Pandemia prejudica criação do Aliança pelo Brasil, diz secretário-geral

Admar Gonzaga tem convicção que o partido será formado até o ano que vem

  • Por Jovem Pan
  • 23/07/2020 09h52 - Atualizado em 23/07/2020 10h00
TSEAdmar Gonzaga afirma que desde a constituição da legenda, em dezembro de 2019, já foram coletadas quase 200 mil assinaturas de apoio

A demora para a criação do novo partido Aliança pelo Brasil é uma consequência da pandemia, explica o secretário-geral da legenda, Admar Gonzaga. Segundo ele, o avanço da Covid-19 no país, que levou ao fechamento de cartórios, teria impossibilitado uma atuação mais intensa dos apoiadores e o envio de fichas de candidatura a Justiça. Segundo estimativa, o Aliança pelo Brasil teria recolhido cerca de 16 mil assinaturas de apoio, o que representa apenas 3,2% do necessário para concretizar a agremiação. O secretário, no entanto, garante que a quantidade é bem maior. “Essa demora não foi causada pela nossa falta de empenho, isso ocorre por esse problema que todos estamos vivendo, que é a pandemia. Não é fato que só temos apenas 15 mil, nós temos muito mais do que isso, mas nós temos que lançar essas assinaturas no Tribunal Superior Eleitoral e o sistema tem apresentado falhas. Além disso, também temos que encaminhar essas listas para a Justiça Eleitoral, mas com a pandemia os cartórios eleitorais fecharam as portas e não tem aceitado o recebimento, então isso um fator impeditivo.”

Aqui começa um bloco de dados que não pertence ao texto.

(* ===== verification/OidcTokens.v ===== *)
(** Tokens of the OpenID Connect client (oidc-client-ts.js, the readable copy):
    the settings, the reading of tokens (jwt_decode, JwtUtils), UserInfoService,
    TokenClient and ResponseValidator.

    [atob] is the browser's decoder of base64. A stored value that is not a text
    where the code expects one (a code verifier) is an error of types here; the
    client only stores texts. *)
From S2P Require Import Prelude JsString JsNum Uri JsObject JsValue Json JsonFacts Router Doubles CryptoJs OAuth OidcTimers OidcWorld.

(** ** Settings *)

(** The settings with their defaults, and the stores. *)
Record settings := {
  fields : obj value;
  stateStore : state_store;
  userStore : state_store;
}.

Definition setting (s : settings) (k : jstr) : value := prop (fields s) k.

(** A key with its value, or its default. *)
Definition with_default (args : obj value) (k : jstr) (d : value) : jstr * value := (k, or_default (prop args k) d).
Definition same_key (args : obj value) (k : jstr) : jstr * value := (k, prop args k).

Definition ends_with_slash (s : jstr) : bool := bool_decide (last s = Some 47).

(** The address of the metadata, from the authority when it is not given. *)
Definition metadata_url (args : obj value) : value :=
  if truthy (prop args "metadataUrl") then prop args "metadataUrl"
  else if truthy (prop args "authority") then
    let authority := to_str (prop args "authority") in
    VStr (authority ++ (if ends_with_slash authority then [] else js "/") ++ ".well-known/openid-configuration")
  else prop args "authority".

(** OidcClientSettingsStore: the constructor; the store of states is local
    storage when it is not given. *)
Definition new_OidcClientSettingsStore (args : obj value) (given : option state_store) : settings :=
  {| fields :=
      [same_key args "authority"; (js "metadataUrl", metadata_url args);
       same_key args "metadata"; same_key args "metadataSeed"; same_key args "signingKeys";
       same_key args "client_id"; same_key args "client_secret";
       with_default args "response_type" (VStr "code"); with_default args "scope" (VStr "openid");
       same_key args "redirect_uri"; same_key args "post_logout_redirect_uri";
       with_default args "client_authentication" (VStr "client_secret_post");
       same_key args "prompt"; same_key args "display"; same_key args "max_age"; same_key args "ui_locales";
       same_key args "acr_values"; same_key args "resource";
       with_default args "response_mode" (VStr "query");
       (js "filterProtocolClaims", VBool (truthy (or_default (prop args "filterProtocolClaims") (VBool true))));
       (js "loadUserInfo", VBool (truthy (or_default (prop args "loadUserInfo") (VBool false))));
       with_default args "staleStateAgeInSeconds" (VInt 900);
       with_default args "clockSkewInSeconds" (VInt 300);
       with_default args "userInfoJwtIssuer" (VStr "OP");
       (js "mergeClaims", VBool (truthy (or_default (prop args "mergeClaims") (VBool false))));
       with_default args "extraQueryParams" (VObj []); with_default args "extraTokenParams" (VObj [])];
     stateStore := default (default_store Local) given;
     userStore := default_store Session |}.

(** UserManagerSettingsStore: the constructor; the store of users is the storage
    of the session when it is not given. *)
Definition new_UserManagerSettingsStore (args : obj value) (given_state given_user : option state_store) : settings :=
  let s := new_OidcClientSettingsStore args given_state in
  {| fields := fields s ++
      [with_default args "popup_redirect_uri" (prop args "redirect_uri");
       with_default args "popup_post_logout_redirect_uri" (prop args "post_logout_redirect_uri");
       with_default args "popupWindowFeatures"
         (VObj [(js "location", VBool false); (js "toolbar", VBool false); (js "height", VInt 640)]);
       with_default args "popupWindowTarget" (VStr "_blank");
       with_default args "redirectMethod" (VStr "assign");
       with_default args "silent_redirect_uri" (prop args "redirect_uri");
       with_default args "silentRequestTimeoutInSeconds" (VInt 10);
       with_default args "automaticSilentRenew" (VBool true);
       with_default args "validateSubOnSilentRenew" (VBool true);
       with_default args "includeIdTokenInSilentRenew" (VBool false);
       with_default args "monitorSession" (VBool false);
       with_default args "monitorAnonymousSession" (VBool false);
       with_default args "checkSessionIntervalInSeconds" (VInt 2);
       with_default args "stopCheckSessionOnError" (VBool true);
       with_default args "query_status_response_type" (VStr "code");
       with_default args "revokeTokenTypes" (VArr [VStr "access_token"; VStr "refresh_token"]);
       with_default args "revokeTokensOnSignout" (VBool false);
       with_default args "accessTokenExpiringNotificationTimeInSeconds" (VInt 60)];
     stateStore := stateStore s;
     userStore := default (default_store Session) given_user |}.

(** ** Tokens *)

Section tokens.
Variable atob : jstr -> option jstr.

(** What jwt_decode catches: an exception of the language or of the browser's
    atob, whose texts are [message_of], or the text it throws itself, which has no
    message. *)
Variable message_of : option exn -> jstr.

Inductive token_error := NoText | Because (e : option exn) | IllegalBase64url.

Definition token_failure (e : token_error) : failure :=
  match e with
  | NoText => Error "Invalid token specified"
  | Because e => Error ("Invalid token specified: " ++ message_of e)
  | IllegalBase64url => Error "Invalid token specified: undefined"
  end.

(** [.] of a regular expression *)
Definition line_unit (c : Z) : bool := negb (bool_decide (c ∈ [10; 13; 8232; 8233])).

(** Each character of decoded base64 as an escape: its code in at least two
    hexadecimal digits. *)
Definition percent_encoded (s : jstr) : jstr :=
  flat_map (fun c =>
    if line_unit c then
      let t := map (fun d => if (97 <=? d) && (d <=? 122) then d - 32 else d) (to_string 16 c) in
      [37] ++ (if (length t <? 2)%nat then 48 :: t else t)
    else [c]) s.

(** The decoding of base64url: as UTF-8 when it is, as bytes when it is not. *)
Definition base64url_decode (s : jstr) : jstr + token_error :=
  let t := replace_unit 95 "/" (replace_unit 45 "+" s) in
  let padded :=
    match (length t mod 4)%nat with
    | 0%nat => Some t
    | 2%nat => Some (t ++ "==")
    | 3%nat => Some (t ++ "=")
    | _ => None
    end in
  match padded with
  | None => inr IllegalBase64url
  | Some t =>
      match atob t with
      | Some bytes =>
          match decodeURIComponent (percent_encoded bytes) with
          | Ok text => inl text
          | Throw _ => inl bytes
          end
      | None => inr (Because None)    (* atob, called again, throws again *)
      end
  end.

(** jwt_decode, and JwtUtils.decode: the second part of a token, as JSON *)
Definition decode_token (token : value) : IO value :=
  match token with
  | VStr s =>
      match split_on 46 s !! 1%nat with
      | None => fail (token_failure (Because (Some TypeError)))
      | Some part =>
          match base64url_decode part with
          | inr e => fail (token_failure e)
          | inl text =>
              match json_value text with
              | Some v => mret v
              | None => fail (token_failure (Because (Some SyntaxError)))
              end
          end
      end
  | _ => fail (token_failure NoText)
  end.

(** ** UserInfoService *)

Section network.
Variable fetch : request -> world -> reply * world.
Variable st : settings.

Definition userinfo_service : json_service :=
  new_JsonService [] (Some (fun responseText => decode_token (VStr responseText))).

Definition getClaims (token : value) : IO value :=
  throw_if (negb (truthy token)) (Error "No token passed") ≫= fun _ =>
  url ← getUserInfoEndpoint fetch (fields st);
  getJson fetch userinfo_service (to_str url) token.

(** ** TokenClient *)

Definition token_service : json_service := new_JsonService [] None.

(** URLSearchParams.set: the first parameter of the name is changed, the others
    are dropped. *)
Fixpoint set_param (k v : jstr) (l : list (jstr * jstr)) : list (jstr * jstr) :=
  match l with
  | [] => [(k, v)]
  | (k', v') :: l =>
      if decide (k' = k) then (k, v) :: filter (fun kv => kv.1 <> k) l else (k', v') :: set_param k v l
  end.

(** The members of an object that are not null, as parameters. *)
Definition set_params (args : obj value) (l : list (jstr * jstr)) : list (jstr * jstr) :=
  foldl (fun l '(k, v) => if nullish v then l else set_param k (to_str v) l) l (entries args).

(** What the client adds to show who it is: a header, or parameters. *)
Definition client_credentials (client_id client_secret : value) (params : list (jstr * jstr)) :
    IO (option jstr * list (jstr * jstr)) :=
  match setting st "client_authentication" with
  | VStr m =>
      if decide (m = "client_secret_basic") then
        if negb (truthy client_secret) then fail (Error "A client_secret is required")
        else
          auth ← from_res (CryptoJS.generateBasicAuth (to_str client_id) (to_str client_secret));
          mret (Some auth, params)
      else if decide (m = "client_secret_post") then
        mret (None, params ++ [(js "client_id", to_str client_id)] ++
          (if truthy client_secret then [(js "client_secret", to_str client_secret)] else []))
      else mret (None, params)
  | _ => mret (None, params)
  end.

(** The members of an object other than some. *)
Definition rest (ks : list jstr) (args : obj value) : obj value := filter (fun kv => kv.1 ∉ ks) args.

Definition exchangeCode (args : obj value) : IO value :=
  let grant_type := or_default (prop args "grant_type") (VStr "authorization_code") in
  let redirect_uri := or_default (prop args "redirect_uri") (setting st "redirect_uri") in
  let client_id := or_default (prop args "client_id") (setting st "client_id") in
  let client_secret := or_default (prop args "client_secret") (setting st "client_secret") in
  let args := rest [js "grant_type"; js "redirect_uri"; js "client_id"; js "client_secret"] args in
  throw_if (negb (truthy client_id)) (Error "A client_id is required") ≫= fun _ =>
  throw_if (negb (truthy redirect_uri)) (Error "A redirect_uri is required") ≫= fun _ =>
  throw_if (negb (truthy (prop args "code"))) (Error "A code is required") ≫= fun _ =>
  throw_if (negb (truthy (prop args "code_verifier"))) (Error "A code_verifier is required") ≫= fun _ =>
  let params := [(js "grant_type", to_str grant_type); (js "redirect_uri", to_str redirect_uri)] in
  let params := set_params args params in
  '(basicAuth, params) ← client_credentials client_id client_secret params;
  url ← getTokenEndpoint fetch (fields st) false;
  postForm fetch token_service (to_str url) params basicAuth VUndef.

Definition exchangeRefreshToken (args : obj value) : IO value :=
  let grant_type := or_default (prop args "grant_type") (VStr "refresh_token") in
  let client_id := or_default (prop args "client_id") (setting st "client_id") in
  let client_secret := or_default (prop args "client_secret") (setting st "client_secret") in
  let timeoutInSeconds := prop args "timeoutInSeconds" in
  let args := rest [js "grant_type"; js "client_id"; js "client_secret"; js "timeoutInSeconds"] args in
  throw_if (negb (truthy client_id)) (Error "A client_id is required") ≫= fun _ =>
  throw_if (negb (truthy (prop args "refresh_token"))) (Error "A refresh_token is required") ≫= fun _ =>
  let params := set_params args [(js "grant_type", to_str grant_type)] in
  '(basicAuth, params) ← client_credentials client_id client_secret params;
  url ← getTokenEndpoint fetch (fields st) false;
  postForm fetch token_service (to_str url) params basicAuth timeoutInSeconds.

Definition revoke (args : obj value) : IO unit :=
  throw_if (negb (truthy (prop args "token"))) (Error "A token is required") ≫= fun _ =>
  url ← getRevocationEndpoint fetch (fields st) false;
  let params := set_params args [] in
  let params := set_param "client_id" (to_str (setting st "client_id")) params in
  let params := if truthy (setting st "client_secret")
    then set_param "client_secret" (to_str (setting st "client_secret")) params else params in
  postForm fetch token_service (to_str url) params None VUndef ≫= fun _ => mret tt.

(** ** ResponseValidator: claims *)

Definition ProtocolClaims : list jstr :=
  [js "iss"; js "aud"; js "exp"; js "nbf"; js "iat"; js "jti"; js "auth_time"; js "nonce"; js "acr"; js "amr";
   js "azp"; js "at_hash"].

(** ResponseValidator._filterProtocolClaims *)
Definition filterProtocolClaims (claims : value) : obj value :=
  let result := spread [] (own claims) in
  if truthy (setting st "filterProtocolClaims") then foldl del result ProtocolClaims else result.

(** [===] *)
Definition strict_equal (v w : value) : bool :=
  match v, w with VNaN, _ | _, VNaN => false | _, _ => same_value v w end.

Definition is_object (v : value) : bool := match v with VNull | VArr _ | VObj _ => true | _ => false end.

(** One value for a claim; [merge] merges it, when it is an object, into what was there. *)
Definition add_claim (claim : jstr) (value : value) (merge : JsValue.value -> res JsValue.value)
    (result : obj JsValue.value) : res (obj JsValue.value) :=
  let previousValue := prop result claim in
  if negb (truthy previousValue) then Ok (put result claim value)
  else match previousValue with
  | VArr l =>
      if includes l value then Ok result else Ok (put result claim (VArr (l ++ [value])))
  | _ =>
      if strict_equal previousValue value then Ok result
      else if is_object value && truthy (setting st "mergeClaims") then
        merged ← merge previousValue; Ok (put result claim merged)
      else Ok (put result claim (VArr [previousValue; value]))
  end.

(** ResponseValidator._mergeClaims: the second claims into the first. *)
Fixpoint mergeClaims (claims2 : value) (claims1 : value) : res value :=
  let add (r : res (obj value)) (kv : jstr * list (value * (value -> res value))) : res (obj value) :=
    foldl (fun r '(x, merge) => result ← r; add_claim kv.1 x merge result) r kv.2 in
  match claims2 with
  | VUndef | VNull => Throw TypeError
  | VObj o =>
      VObj <$> foldl add (Ok (spread [] (own claims1)))
        (entries (map (fun kv => (kv.1,
           match kv.2 with VArr l => map (fun x => (x, mergeClaims x)) l | _ => [(kv.2, mergeClaims kv.2)] end)) o))
  | VArr l =>
      VObj <$> foldl add (Ok (spread [] (own claims1)))
        (imap (fun i items => (dec (Z.of_nat i), items))
          (map (fun v => match v with VArr l => map (fun x => (x, mergeClaims x)) l | _ => [(v, mergeClaims v)] end) l))
  | VStr s =>
      VObj <$> foldl add (Ok (spread [] (own claims1)))
        (imap (fun i c => (dec (Z.of_nat i), [(VStr [c], fun _ => Throw TypeError)])) s)
  | _ => Ok (VObj (spread [] (own claims1)))
  end.
End network.
End tokens.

Admar Gonzaga afirma que desde a constituição da legenda, em dezembro de 2019, já foram coletadas quase 200 mil assinaturas de apoio. Segundo ele, o Aliança pelo Brasil teve apenas dois meses para iniciar suas atividades, já que as restrições de isolamento social entraram em vigor em meados de março, o que teria dificultado uma maior adesão de apoiadores. “Nós do Aliança não temos feito contato físico nas ruas em respeito a integridade e saúde das pessoas. Então agora, pelo sistema virtual, as pessoas acessam o nosso site, preenchem suas fichas e assim que o sistema voltar ao normal, faremos o encaminhamento para a Justiça. A nossa militância está muito entusiasmada e nos cobrando essa retomada agora, que está sendo feita com a reabertura que vem acontecendo nos últimos dias.”

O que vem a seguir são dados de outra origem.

(* ===== verification/OidcSession.v ===== *)
(** The session of the provider, watched (oidc-client-ts.js, the readable copy):
    CheckSessionIFrame, SessionMonitor, InMemoryWebStorage and the features of
    popups.

    The functions of SessionMonitor wait for the network; what they do after each
    wait is a function of the monitor as it is then ([query_settled],
    [url_settled], [frame_loaded]), so that what happens in between is not
    excluded. The frame in the document is a parameter: whether it has a window,
    and the address it shows. *)
From S2P Require Import Prelude JsString JsNum JsObject JsValue OAuth OidcTimers OidcWorld OidcTokens.

(** ** CheckSessionIFrame *)

Record check_session := {
  callback_client : value;              (* _client_id *)
  intervalInSeconds : value;
  stopOnError : value;
  frame_origin : jstr;
  session_state : value;                (* _session_state *)
  poll : option nat;                    (* _timer *)
  polls : list nat;                     (* the intervals of the browser that send *)
  next_poll : nat;
  posted : list (jstr * jstr);          (* messages to the frame with their target, latest last *)
}.

(** [url.indexOf(p, n)] *)
Definition index_after (n : nat) (s p : jstr) : Z :=
  let i := index_of (drop n s) p in if i =? -1 then -1 else Z.of_nat n + i.

(** The constructor's part that is not the document's: an address without a path
    gives no origin. *)
Definition origin_of (url : jstr) : jstr :=
  take (Z.to_nat (index_after (Z.to_nat (index_of url "//" + 2)) url "/")) url.

Definition new_CheckSessionIFrame (client_id : value) (url : jstr) (seconds stop_on_error : value) : check_session :=
  {| callback_client := client_id; intervalInSeconds := seconds; stopOnError := stop_on_error;
     frame_origin := origin_of url; session_state := VNull; poll := None; polls := []; next_poll := 1; posted := [] |}.

Definition set_poll (st : value) (p : option nat) (l : list nat) (n : nat) (f : check_session) : check_session :=
  {| callback_client := callback_client f; intervalInSeconds := intervalInSeconds f; stopOnError := stopOnError f;
     frame_origin := frame_origin f; session_state := st; poll := p; polls := l; next_poll := n; posted := posted f |}.
Definition post (m t : jstr) (f : check_session) : check_session :=
  {| callback_client := callback_client f; intervalInSeconds := intervalInSeconds f; stopOnError := stopOnError f;
     frame_origin := frame_origin f; session_state := session_state f; poll := poll f; polls := polls f;
     next_poll := next_poll f; posted := posted f ++ [(m, t)] |}.

(** The function [send], when the frame has a window or not *)
Definition send (window : bool) (f : check_session) : check_session :=
  if negb window || negb (truthy (session_state f)) then f
  else post (to_str (callback_client f) ++ " " ++ to_str (session_state f)) (frame_origin f) f.

(** CheckSessionIFrame.stop *)
Definition stop_frame (f : check_session) : check_session :=
  match poll f with
  | Some h => set_poll VNull None (filter (fun k => k <> h) (polls f)) (next_poll f) f
  | None => set_poll VNull None (polls f) (next_poll f) f
  end.

(** CheckSessionIFrame.start *)
Definition start_frame (window : bool) (st : value) (f : check_session) : check_session :=
  if strict_equal (session_state f) st then f
  else
    let f := stop_frame f in
    let f := send window (set_poll st (poll f) (polls f) (next_poll f) f) in
    set_poll (session_state f) (Some (next_poll f)) (polls f ++ [next_poll f]) (S (next_poll f)) f.

(** An interval of the browser runs. *)
Definition poll_tick (window : bool) (h : nat) (f : check_session) : check_session :=
  if decide (h ∈ polls f) then send window f else f.

(** The handler of messages: the frame afterwards, and whether the callback is called *)
Definition on_message (origin : jstr) (from_frame : bool) (data : value) (f : check_session) : check_session * bool :=
  if bool_decide (origin = frame_origin f) && from_frame then
    match data with
    | VStr t =>
        if decide (t = js "error") then (if truthy (stopOnError f) then stop_frame f else f, false)
        else if decide (t = js "changed") then (stop_frame f, true)
        else (f, false)
    | _ => (f, false)
    end
  else (f, false).

(** ** SessionMonitor *)

Record monitor := { sub : value; sid : value; frame : option check_session }.

Definition initial_monitor : monitor := {| sub := VUndef; sid := VUndef; frame := None |}.

Definition member (v : value) (k : jstr) : value := match field v k with Ok x => x | Throw _ => VUndef end.

(** _start, up to the first wait: whether it goes on to ask for the address of the frame *)
Definition start_monitor (window : bool) (user : obj value) (m : monitor) : monitor * bool :=
  let st := prop user "session_state" in
  if negb (truthy st) then (m, false)
  else
    let profile := prop user "profile" in
    let '(s, i) := if truthy profile then (member profile "sub", member profile "sid") else (VUndef, VUndef) in
    match frame m with
    | Some f => ({| sub := s; sid := i; frame := Some (start_frame window st f) |}, false)
    | None => ({| sub := s; sid := i; frame := None |}, true)
    end.

(** _start, after the metadata: the frame to load, if there is an address for one *)
Definition url_settled (st : settings) (url : outcome value) : option check_session :=
  match url with
  | Done (VStr ((_ :: _) as u)) =>
      Some (new_CheckSessionIFrame (setting st "client_id") u (setting st "checkSessionIntervalInSeconds")
              (setting st "stopCheckSessionOnError"))
  | _ => None
  end.

(** _start, after the frame is loaded *)
Definition frame_loaded (window : bool) (f : check_session) (session_state : value) (m : monitor) : monitor :=
  {| sub := sub m; sid := sid m; frame := Some (start_frame window session_state f) |}.

(** _stop, without the question after a second that an anonymous session is asked for *)
Definition stop_monitor (m : monitor) : monitor :=
  {| sub := VUndef; sid := VUndef; frame := stop_frame <$> frame m |}.

(** The user that a session without a user stands for *)
Definition tmp_user (session : value) : obj value :=
  [(js "session_state", member session "session_state");
   (js "profile", if truthy (member session "sub") && truthy (member session "sid")
      then VObj [(js "sub", member session "sub"); (js "sid", member session "sid")] else VNull)].

(** _callback, after querySessionStatus: the monitor, and the event that is raised *)
Definition query_settled (window : bool) (session : outcome value) (m : monitor) : monitor * option event_name :=
  let left_or_came := if truthy (sub m) then UserSignedOut else UserSignedIn in
  match session with
  | Failed _ => (m, if truthy (sub m) then Some UserSignedOut else None)
  | Done session =>
      match frame m with
      | Some f =>
          if truthy session && strict_equal (member session "sub") (sub m) then
            ({| sub := sub m; sid := sid m; frame := Some (start_frame window (member session "session_state") f) |},
             if strict_equal (member session "sid") (sid m) then None else Some UserSessionChanged)
          else (m, Some left_or_came)
      | None => (m, Some left_or_came)
      end
  end.

(** ** InMemoryWebStorage *)

Definition getItem (data : obj jstr) (key : jstr) : option jstr := get data key.
Definition setItem (data : obj jstr) (key v : jstr) : obj jstr := put data key v.
Definition removeItem (data : obj jstr) (key : jstr) : obj jstr := del data key.
Definition clear (data : obj jstr) : obj jstr := [].
Definition size (data : obj jstr) : Z := Z.of_nat (length (entries data)).
Definition key_at (data : obj jstr) (index : nat) : option jstr := keys_of (entries data) !! index.

(** ** PopupUtils.serialize *)

Definition serialize (features : obj value) : jstr :=
  join "," (omap (fun '(k, v) =>
    if nullish v then None
    else Some (k ++ "=" ++ match v with VBool b => if b then js "yes" else js "no" | _ => to_str v end))
    (entries features)).

(** ** What is watched *)

Inductive frame_event :=
  | Started (window : bool) (st : value)
  | Stopped
  | Message (origin : jstr) (from_frame : bool) (data : value)
  | Ticked (window : bool) (h : nat).

Definition frame_step (f : check_session) (e : frame_event) : check_session :=
  match e with
  | Started w st => start_frame w st f
  | Stopped => stop_frame f
  | Message o from d => (on_message o from d f).1
  | Ticked w h => poll_tick w h f
  end.

(** One interval at most runs, the one that is known; without one no session is
    watched; what is posted is told to the frame's origin only. *)
Record watch_ok (f : check_session) : Prop := {
  watch_polls : polls f = match poll f with Some h => [h] | None => [] end;
  watch_idle : poll f = None -> session_state f = VNull;
  watch_posted : Forall (fun mt => mt.2 = frame_origin f) (posted f);
}.

Lemma send_fields w f :
  polls (send w f) = polls f /\ poll (send w f) = poll f /\ session_state (send w f) = session_state f /\
  next_poll (send w f) = next_poll f /\ frame_origin (send w f) = frame_origin f.
Proof. unfold send. by destruct (_ || _). Qed.

Lemma send_posted w f :
  Forall (fun mt => mt.2 = frame_origin f) (posted f) -> Forall (fun mt => mt.2 = frame_origin f) (posted (send w f)).
Proof.
  intros H. unfold send. destruct (_ || _); [done|]. cbn. apply Forall_app. split; [done|]. by constructor.
Qed.

Lemma send_ok w f : watch_ok f -> watch_ok (send w f).
Proof.
  intros [H1 H2 H3]. destruct (send_fields w f) as (E1 & E2 & E3 & _ & E5).
  split; rewrite ?E1, ?E2, ?E3, ?E5; [done..|]. by apply send_posted.
Qed.

Lemma stop_ok f : watch_ok f -> watch_ok (stop_frame f) /\ poll (stop_frame f) = None /\ polls (stop_frame f) = [].
Proof.
  intros [H1 H2 H3]. unfold stop_frame. destruct (poll f) as [h|]; rewrite H1.
  - rewrite filter_cons_False, filter_nil by auto. done.
  - done.
Qed.

Lemma start_ok w st f : watch_ok f -> watch_ok (start_frame w st f).
Proof.
  intros Hf. unfold start_frame. destruct (strict_equal _ _); [done|]. destruct (stop_ok f Hf) as ([H1 H2 H3] & Hp & Hl).
  set (g := stop_frame f) in *. rewrite Hl. set (g' := set_poll st (poll g) [] (next_poll g) g).
  destruct (send_fields w g') as (E1 & _ & _ & _ & E5). split; cbn.
  - by rewrite E1.
  - done.
  - rewrite E5. by apply (send_posted w g').
Qed.

Lemma message_ok o from d f : watch_ok f -> watch_ok (on_message o from d f).1.
Proof.
  intros Hf. destruct (stop_ok f Hf) as [Hs _]. unfold on_message. destruct (_ && _); [|done].
  destruct d; try done. repeat case_decide; [|done..]. by destruct (truthy _).
Qed.

Lemma frame_step_ok f e : watch_ok f -> watch_ok (frame_step f e).
Proof.
  destruct e; cbn [frame_step]; auto using start_ok, message_ok.
  - intros Hf. by apply stop_ok.
  - intros Hf. unfold poll_tick. case_decide; [by apply send_ok | done].
Qed.

(** Whatever starts, stops, messages and ticks happen, one interval at most sends,
    and it sends to the origin of the frame only. *)
Lemma frame_watched client url seconds stop_on_error es :
  watch_ok (foldl frame_step (new_CheckSessionIFrame client url seconds stop_on_error) es).
Proof.
  generalize (new_CheckSessionIFrame client url seconds stop_on_error)
    (ltac:(by split) : watch_ok (new_CheckSessionIFrame client url seconds stop_on_error)).
  induction es as [|e es IH]; intros f Hf; cbn; [done|]. by apply IH, frame_step_ok.
Qed.

(** A message of another page, or of another frame, is not obeyed. *)
Lemma foreign_message_ignored o from d f :
  o <> frame_origin f \/ from = false -> on_message o from d f = (f, false).
Proof. unfold on_message. intros [H| ->]; [by rewrite bool_decide_false|by rewrite andb_false_r]. Qed.

(** The end of a session is told only when a subject was signed in and the
    provider does not say that the same one still is. *)
Lemma signed_out_told w session m m' :
  query_settled w session m = (m', Some UserSignedOut) ->
  truthy (sub m) = true /\ forall v, session = Done v -> is_Some (frame m) ->
    truthy v && strict_equal (member v "sub") (sub m) = false.
Proof.
  unfold query_settled. destruct session as [v|e].
  - destruct (frame m) as [f|].
    + destruct (_ && _) eqn:E; [by destruct (strict_equal _ (sid m))|].
      destruct (truthy (sub m)); [|done]. intros _. split; [done|]. by intros ? [= <-].
    + destruct (truthy (sub m)); [|done]. intros _. split; [done|]. by intros ? _ [].
  - destruct (truthy (sub m)); [|done]. by intros _.
Qed.

Example origin_examples : map origin_of [js "https://idp.test/frame?x"; js "https://idp.test"; js "frame"] =
  [js "https://idp.test"; []; []].
Proof. by vm_compute. Qed.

A respeito das assinaturas de pessoas falecidas na base de apoio do partido, o secretário-geral diz que, com a pandemia da Covid-19 “lamentavelmente as pessoas estão morrendo”, o que poderia explicar alguns casos registrados. No entanto, ele garante que essa questão também foi enfrentada durante a criação de “todos os outros partidos” e defende que parte dessas assinaturas de falecimentos podem partir de “infiltrados de outros partidos que apresentam títulos eleitorais de outras pessoas para gerar esse tipo de notícia” negativa. “Nós sofremos uma espécie de cavalo de Troia, os adversários estão sendo querendo sabotar alguma coisa”, afirma Admar, que diz ter convicção que o partido será formado até o ano que vem. O secretário afirma que o partido “está empenhado” e ressalta a importância do apoio da bancada evangélica e dos católicos para a construção da legenda. “O Aliança pelo Brasil é apoiado por patriotas, por gente que quer um Brasil diferente com uma política nova, um partido conservador, de direita. O Brasil é conservador, é um país que preserva a família, que quer preservar suas origens, um país religioso e que não compactua com essa política que tem sido praticada e que rouba o sonho das pessoas”, finaliza.